New Delhi — Biryani is a popular Indian rice dish featuring meat or vegetables cooked in a subtle combination of spices. Recently, some lawmakers have added some extra ingredients --religion, caste and politics.

So-called biryani police have been inspecting pots full of the traditional dish to check if street sellers have been adding beef, which is banned across much of the country.

Many street vendors in Haryana state near New Delhi, the center of the crackdown, have had to shut their shops, even though demand for biryani is highest during September's Muslim holiday of Eid al-Adha.

Illegal biryani has become the latest wedge issue by India's Hindu nationalist government to impose its religious standards on the officially secular country. India's majority Hindus consider the cow sacred and do not eat its meat, but its two largest minorities --Muslims and Dalits, the former "untouchables" --observe no such strictures.

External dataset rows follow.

(* ===== verification/CowMap.v ===== *)
(** The copy-on-write ordered map of the graph store's snapshots:
    [CowSegmentedMap] of crates/storage/src/cow.rs with the page metadata of
    cow/page.rs.

    A map is a directory of pages, each an ordered map with a cached weight and
    a cached epoch range.  [Arc::make_mut] detaches what it edits, so pages and
    directories are values here.  Arithmetic that the code does unchecked is
    checked: [None] is a panic, of the arithmetic, of an index or of an
    [expect].  Allocation leases ([_memory], [growth]) and the capacity cache do not
    influence the entries and are left out; [history_lease], which only the map
    of the version index uses, is kept beside its pages in [Version]. *)
From S2P Require Import Prelude Ordering BTreeMap Pages.

(** The trait [CowPageWeight], with the ranges its result types give. *)
Class CowPageWeight (A : Type) := {
  cow_page_bytes : A → Z;
  delta_pressure_bytes : A → Z;
  cow_page_bytes_range a : 0 ≤ cow_page_bytes a ≤ usize_max;
  delta_pressure_bytes_range a : 0 ≤ delta_pressure_bytes a ≤ u64_max;
}.

Definition u128_max : Z := 2 ^ 128 - 1.
Definition add_u128 (a b : Z) : option Z := checked_add u128_max a b.
Definition add_usize (a b : Z) : option Z := checked_add usize_max a b.
Definition sum_u128 (l : list Z) : option Z := foldl (λ acc z, acc ≫= λ acc, add_u128 acc z) (Some 0) l.

Definition COW_MAP_MAX_SEGMENT_ENTRIES : nat := 512.
Definition COW_MAP_TARGET_SEGMENT_BYTES : Z := 128 * 1024.

Section CowMap.
Context {K V : Type} (cmp : K → K → comparison) `{WK : CowPageWeight K, WV : CowPageWeight V}.
Implicit Types (k : K) (v : V).

Definition cow_map_entry_bytes k v : Z :=
  saturating_add usize_max (saturating_add usize_max (saturating_mul usize_max 8 4) (cow_page_bytes k))
    (cow_page_bytes v).

(** ** Pages *)

Record CowMapPage := mk_page {
  entries : list (K * V);
  page_bytes : option Z;
  epoch_bounds : option (Z * Z);
}.

Definition page_from (l : list (K * V)) : CowMapPage := mk_page l None None.

Definition entry_payload (e : K * V) : Z := cow_page_bytes e.1 + cow_page_bytes e.2.

(** [payload_bytes] fills the cache, hence returns the page too. *)
Definition payload_bytes (p : CowMapPage) : option (Z * CowMapPage) :=
  match page_bytes p with
  | Some bytes => Some (bytes, p)
  | None => bytes ← sum_u128 (entry_payload <$> entries p);
            Some (bytes, mk_page (entries p) (Some bytes) (epoch_bounds p))
  end.

Definition estimated_bytes (p : CowMapPage) : option (Z * CowMapPage) :=
  '(bytes, p) ← payload_bytes p;
  total ← add_u128 bytes (zlen (entries p) * (4 * 8));
  Some (total, p).

Definition page_insert k v (p : CowMapPage) : option (option V * CowMapPage) :=
  '(bytes, p) ← payload_bytes p;
  let '(before, after) :=
    match get_key_value cmp k (entries p) with
    | None => (0, cow_page_bytes k + cow_page_bytes v)
    | Some (stored_key, old) =>
        (cow_page_bytes stored_key + cow_page_bytes old, cow_page_bytes stored_key + cow_page_bytes v)
    end in
  let '(previous, l) := map_insert cmp k v (entries p) in
  rest ← checked_sub bytes before;
  bytes ← add_u128 rest after;
  Some (previous, mk_page l (Some bytes) None).

Definition page_remove k (p : CowMapPage) : option (option V * CowMapPage) :=
  '(bytes, p) ← payload_bytes p;
  let removed_bytes := match get_key_value cmp k (entries p) with Some e => entry_payload e | None => 0 end in
  let '(removed, l) := map_remove cmp k (entries p) in
  bytes ← checked_sub bytes removed_bytes;
  Some (removed, mk_page l (Some bytes) None).

Definition page_split_off k (p : CowMapPage) : option (CowMapPage * CowMapPage) :=
  '(bytes, p) ← payload_bytes p;
  let '(l, r) := map_split_off cmp k (entries p) in
  '(right_bytes, right_page) ← payload_bytes (page_from r);
  bytes ← checked_sub bytes right_bytes;
  Some (mk_page l (Some bytes) None, right_page).

(** ** The map *)

Record CowSegmentedMap := mk_map {
  segments : list CowMapPage;
  map_len : Z;
  map_pressure : Z;
}.

Definition cow_default : CowSegmentedMap := mk_map [] 0 0.

(** The loop of [from_ordered_entries]: what is counted so far, the finished
    pages, and the page being filled with its weight. *)
Record build := mk_build {
  b_len : Z; b_segments : list CowMapPage; b_segment : list (K * V); b_bytes : Z; b_pressure : Z;
}.
Definition build_step (b : build) (e : K * V) : option build :=
  let '(k, v) := e in
  len ← add_usize (b_len b) 1;
  pressure ← add_u128 (b_pressure b) (delta_pressure_bytes v);
  let entry_bytes := cow_map_entry_bytes k v in
  let full := match b_segment b with
              | [] => false
              | _ => (zlen (b_segment b) >=? Z.of_nat COW_MAP_MAX_SEGMENT_ENTRIES)
                     || (saturating_add usize_max (b_bytes b) entry_bytes >? COW_MAP_TARGET_SEGMENT_BYTES)
              end in
  let '(pages, segment, bytes) :=
    if full then (b_segments b ++ [page_from (b_segment b)], [], 0)
    else (b_segments b, b_segment b, b_bytes b) in
  Some (mk_build len pages (map_insert cmp k v segment).2 (saturating_add usize_max bytes entry_bytes) pressure).
Definition from_ordered_entries (values : list (K * V)) : option CowSegmentedMap :=
  b ← foldl (λ b e, b ≫= λ b, build_step b e) (Some (mk_build 0 [] [] 0 0)) values;
  let pages := match b_segment b with [] => b_segments b | l => b_segments b ++ [page_from l] end in
  Some (mk_map pages (b_len b) (b_pressure b)).

Definition public_pressure (m : CowSegmentedMap) : Z :=
  if map_pressure m <=? u64_max then map_pressure m else u64_max.

Definition last_key_is (f : K → bool) (p : CowMapPage) : bool :=
  match last (entries p) with Some (k, _) => f k | None => false end.
Definition first_key_is (f : K → bool) (p : CowMapPage) : bool :=
  match head (entries p) with Some (k, _) => f k | None => false end.

Definition segment_index k (m : CowSegmentedMap) : option nat :=
  match segments m with
  | [] => None
  | ps => Some (Nat.min (partition_point (last_key_is (λ last, key_ltb cmp last k)) ps) (length ps - 1))
  end.

Definition cow_get k (m : CowSegmentedMap) : option V :=
  index ← segment_index k m; p ← segments m !! index; map_get cmp k (entries p).
Definition cow_contains_key k (m : CowSegmentedMap) : bool :=
  match cow_get k m with Some _ => true | None => false end.

Definition pages_iter (ps : list CowMapPage) : list (K * V) := List.flat_map entries ps.
Definition cow_iter (m : CowSegmentedMap) : list (K * V) := pages_iter (segments m).

Definition iter_after (after : option K) (m : CowSegmentedMap) : list (K * V) :=
  let start := default O (after ≫= λ k, segment_index k m) in
  let lower := match after with Some k => Excluded k | None => Unbounded end in
  List.flat_map (λ p, map_range cmp lower Unbounded (entries p)) (drop start (segments m)).

(** [range] asserts an interval, and slices the directory. *)
Definition cow_range (first last : K) (m : CowSegmentedMap) : option (list (K * V)) :=
  if key_leb cmp first last then
    let start := partition_point (last_key_is (λ k, key_ltb cmp k first)) (segments m) in
    let end_ := partition_point (first_key_is (λ k, key_leb cmp k last)) (segments m) in
    if (start <=? end_)%nat then
      Some (List.flat_map (λ p, map_range cmp (Included first) (Included last) (entries p))
              (take (end_ - start) (drop start (segments m))))
    else None
  else None.

Fixpoint find_map {A B} (f : A → option B) (l : list A) : option B :=
  match l with
  | [] => None
  | x :: l => match f x with Some y => Some y | None => find_map f l end
  end.
Definition first_after (lower : option K) (m : CowSegmentedMap) : option (K * V) :=
  let start := match lower with
               | None => O
               | Some lower => partition_point (last_key_is (λ k, key_leb cmp k lower)) (segments m)
               end in
  find_map (λ p, match lower with
                 | None => head (entries p)
                 | Some lower => head (map_range cmp (Excluded lower) Unbounded (entries p))
                 end) (drop start (segments m)).

(** ** Splitting *)

(** The key a page is split at: the first entry after half of the bytes or
    after half of the entries. *)
Fixpoint split_key_from (l : list (K * V)) (entry_index : nat) (split_after_bytes bytes : Z) : option K :=
  match l with
  | [] => None
  | (k, v) :: l =>
      if (0 <? entry_index)%nat
         && ((bytes >=? split_after_bytes) || (COW_MAP_MAX_SEGMENT_ENTRIES / 2 <=? entry_index)%nat)
      then Some k
      else split_key_from l (S entry_index) split_after_bytes
             (saturating_add u128_max bytes (cow_map_entry_bytes k v))
  end.

Definition split_oversized_segment (ps : list CowMapPage) (index : nat) : option (list CowMapPage) :=
  p ← ps !! index;
  '(segment_bytes, p) ← estimated_bytes p;
  let n := length (entries p) in
  if (n <=? 1)%nat || ((n <=? COW_MAP_MAX_SEGMENT_ENTRIES)%nat && (segment_bytes <=? COW_MAP_TARGET_SEGMENT_BYTES))
  then Some (<[index := p]> ps)
  else
    split_key ← match split_key_from (entries p) 0 (segment_bytes / 2) 0 with
                | Some k => Some k
                | None => fst <$> entries p !! (n / 2)%nat
                end;
    '(left_page, right_page) ← page_split_off split_key p;
    Some (take index ps ++ [left_page; right_page] ++ drop (S index) ps).

Definition rebalance_key k (m : CowSegmentedMap) : option CowSegmentedMap :=
  match segment_index k m with
  | None => Some m
  | Some index => ps ← split_oversized_segment (segments m) index; Some (mk_map ps (map_len m) (map_pressure m))
  end.

(** ** Updates *)

Definition opt_pressure (o : option V) : Z := match o with Some v => delta_pressure_bytes v | None => 0 end.

Definition cow_insert k v (m : CowSegmentedMap) : option (option V * CowSegmentedMap) :=
  let pressure := delta_pressure_bytes v in
  match segments m with
  | [] => Some (None, mk_map [page_from [(k, v)]] 1 pressure)
  | _ =>
      index ← segment_index k m;
      p ← segments m !! index;
      '(previous, p) ← page_insert k v p;
      rest ← checked_sub (map_pressure m) (opt_pressure previous);
      total ← add_u128 rest pressure;
      let len := match previous with
                 | None => saturating_add usize_max (map_len m) 1
                 | Some _ => map_len m
                 end in
      ps ← split_oversized_segment (<[index := p]> (segments m)) index;
      Some (previous, mk_map ps len total)
  end.

Definition cow_remove k (m : CowSegmentedMap) : option (option V * CowSegmentedMap) :=
  match segment_index k m with
  | None => Some (None, m)
  | Some index =>
      p ← segments m !! index;
      if negb (map_contains cmp k (entries p)) then Some (None, m)
      else
        '(removed, p) ← page_remove k p;
        let len := match removed with Some _ => saturating_sub (map_len m) 1 | None => map_len m end in
        total ← checked_sub (map_pressure m) (opt_pressure removed);
        let ps := match entries p with
                  | [] => delete index (segments m)
                  | _ => <[index := p]> (segments m)
                  end in
        Some (removed, mk_map ps len total)
  end.

(** The guard of [get_mut], with the place of the value it borrows. *)
Record CowMapValueMut := mk_guard {
  g_index : nat; g_key : K; g_value : V;
  g_previous : Z; g_previous_page_bytes : Z; g_entry_base_bytes : Z; g_previous_entry_bytes : Z;
}.

(** [get_mut]: the map with the caches of the borrowed page taken, and the guard. *)
Definition cow_get_mut k (m : CowSegmentedMap) : option (option (CowSegmentedMap * CowMapValueMut)) :=
  match segment_index k m with
  | None => Some None
  | Some index =>
      p ← segments m !! index;
      if negb (map_contains cmp k (entries p)) then Some None
      else
        '(page_bytes, p) ← payload_bytes p;
        let p := mk_page (entries p) None None in
        match get_key_value cmp k (entries p) with
        | None => Some None
        | Some (stored_key, value) =>
            Some (Some (mk_map (<[index := p]> (segments m)) (map_len m) (map_pressure m),
              mk_guard index k value (delta_pressure_bytes value) page_bytes (cow_page_bytes stored_key)
                (cow_page_bytes stored_key + cow_page_bytes value)))
        end
  end.

(** Writing [v] through the guard and dropping it. *)
Definition guard_drop (m : CowSegmentedMap) (g : CowMapValueMut) (v : V) : option CowSegmentedMap :=
  p ← segments m !! g_index g;
  rest ← checked_sub (map_pressure m) (g_previous g);
  total ← add_u128 rest (delta_pressure_bytes v);
  page_rest ← checked_sub (g_previous_page_bytes g) (g_previous_entry_bytes g);
  with_key ← add_u128 page_rest (g_entry_base_bytes g);
  bytes ← add_u128 with_key (cow_page_bytes v);
  let p := mk_page (map_update cmp (g_key g) (λ _, v) (entries p)) (Some bytes) (epoch_bounds p) in
  Some (mk_map (<[g_index g := p]> (segments m)) (map_len m) total).

(** A borrow of the value under a key, changed by [f]: whether there is one. *)
Definition cow_modify k (f : V → V) (m : CowSegmentedMap) : option (bool * CowSegmentedMap) :=
  r ← cow_get_mut k m;
  match r with
  | None => Some (false, m)
  | Some (m, g) => m ← guard_drop m g (f (g_value g)); Some (true, m)
  end.

(** [entry_or_default] with [d] the default value, changed by [f]. *)
Definition entry_or_default (d : V) k (f : V → V) (m : CowSegmentedMap) : option CowSegmentedMap :=
  m ← (if cow_contains_key k m then Some m else '(_, m) ← cow_insert k d m; Some m);
  r ← cow_get_mut k m;
  '(m, g) ← r;
  guard_drop m g (f (g_value g)).

(** [retain]: the predicate may change the values and its own state [S]. *)
Fixpoint map_retain {S} (keep : S → K → V → S * V * bool) (s : S) (l : list (K * V)) : S * list (K * V) :=
  match l with
  | [] => (s, [])
  | (k, v) :: l =>
      let '(s, v, b) := keep s k v in
      let '(s, l) := map_retain keep s l in
      (s, if b then (k, v) :: l else l)
  end.

Fixpoint retain_loop {S} (keep : S → K → V → S * V * bool) (s : S) (ps : list CowMapPage) (len pressure : Z)
    : option (S * list CowMapPage * Z * Z) :=
  match ps with
  | [] => Some (s, [], len, pressure)
  | p :: ps =>
      before_pressure ← sum_u128 ((λ e, delta_pressure_bytes e.2) <$> entries p);
      let before_len := zlen (entries p) in
      let '(s, l) := map_retain keep s (entries p) in
      rest ← checked_sub len before_len;
      len ← add_usize rest (zlen l);
      rest ← checked_sub pressure before_pressure;
      after_pressure ← sum_u128 ((λ e, delta_pressure_bytes e.2) <$> l);
      pressure ← add_u128 rest after_pressure;
      '(s, ps, len, pressure) ← retain_loop keep s ps len pressure;
      Some (s, page_from l :: ps, len, pressure)
  end.
Definition cow_retain {S} (keep : S → K → V → S * V * bool) (s : S) (m : CowSegmentedMap)
    : option (S * CowSegmentedMap) :=
  '(s, ps, len, pressure) ← retain_loop keep s (segments m) (map_len m) (map_pressure m);
  Some (s, mk_map (List.filter (λ p, match entries p with [] => false | _ => true end) ps) len pressure).
End CowMap.

Arguments CowMapPage : clear implicits.
Arguments CowSegmentedMap : clear implicits.
Arguments CowMapValueMut : clear implicits.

This "Hinduization" drive, which has accelerated after Prime Minister Narendra Modi's Bharatiya Janata Party won an outright majority in the 2014 general election, has alienated Muslims and Dalits to the point that political analysts say the two minorities might join forces to mount a challenge in important state polls coming up next year.

About 80 percent of India's 1.3 billion people are Hindu and 14 percent are Muslim. Dalits, who make up about 16 percent of the population, are mostly Hindu but many have converted to Islam, Christianity, Buddhism or other faiths in the (mostly vain) hope of escaping their low status in the caste system.

India adopted a secular constitution after independence from Britain in 1947, but 20 of its 29 states have passed Hindu-inspired laws since then, banning the slaughter, consumption or transport of cows.

In a counterintuitive twist, the country is also the world's largest exporter of beef. Most of that meat comes from buffaloes and bulls, rather than the cow that Hinduism reveres.

In several states, cow slaughter is a crime punishable by up to 10 years in prison. Maharashtra state outlawed the possession of beef last year, and Haryana banned all sales of beef.

"The ambiguity is clear," said one senior Christian leader, who asked not to be identified. "One member of the government says one thing, another says something different and they see from the reaction how far they can go."